WHAT IS NEEDED -> Go through the entries below from the first line and output each one exactly, up to and including the line with "lk_contents : ∀ s, s ∈ rl_services lock →".

== Segment start ==

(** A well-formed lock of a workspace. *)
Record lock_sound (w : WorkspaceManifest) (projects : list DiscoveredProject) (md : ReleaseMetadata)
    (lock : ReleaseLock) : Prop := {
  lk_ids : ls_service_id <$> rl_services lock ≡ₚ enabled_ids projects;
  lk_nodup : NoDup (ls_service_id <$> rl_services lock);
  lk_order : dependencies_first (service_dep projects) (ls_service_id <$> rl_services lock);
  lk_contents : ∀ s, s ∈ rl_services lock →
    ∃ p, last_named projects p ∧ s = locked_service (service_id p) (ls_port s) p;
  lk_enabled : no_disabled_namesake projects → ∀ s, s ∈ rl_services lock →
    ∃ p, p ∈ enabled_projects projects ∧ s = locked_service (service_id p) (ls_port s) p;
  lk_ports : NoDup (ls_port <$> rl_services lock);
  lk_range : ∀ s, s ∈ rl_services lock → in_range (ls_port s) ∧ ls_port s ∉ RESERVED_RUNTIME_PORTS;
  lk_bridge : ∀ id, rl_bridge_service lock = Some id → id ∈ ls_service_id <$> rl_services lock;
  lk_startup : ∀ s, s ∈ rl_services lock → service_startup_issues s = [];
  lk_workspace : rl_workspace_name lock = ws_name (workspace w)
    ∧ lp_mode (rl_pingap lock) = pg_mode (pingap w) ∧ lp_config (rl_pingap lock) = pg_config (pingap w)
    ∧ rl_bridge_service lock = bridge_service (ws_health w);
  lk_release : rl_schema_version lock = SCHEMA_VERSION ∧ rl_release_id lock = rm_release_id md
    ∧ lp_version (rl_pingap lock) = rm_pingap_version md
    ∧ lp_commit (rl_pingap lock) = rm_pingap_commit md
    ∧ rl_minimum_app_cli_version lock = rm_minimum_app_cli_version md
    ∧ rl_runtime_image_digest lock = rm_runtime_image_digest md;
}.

== Segment end ==

SOLUTION ->
(** A well-formed lock of a workspace. *)
Record lock_sound (w : WorkspaceManifest) (projects : list DiscoveredProject) (md : ReleaseMetadata)
    (lock : ReleaseLock) : Prop := {
  lk_ids : ls_service_id <$> rl_services lock ≡ₚ enabled_ids projects;
  lk_nodup : NoDup (ls_service_id <$> rl_services lock);
  lk_order : dependencies_first (service_dep projects) (ls_service_id <$> rl_services lock);
  lk_contents : ∀ s, s ∈ rl_services lock →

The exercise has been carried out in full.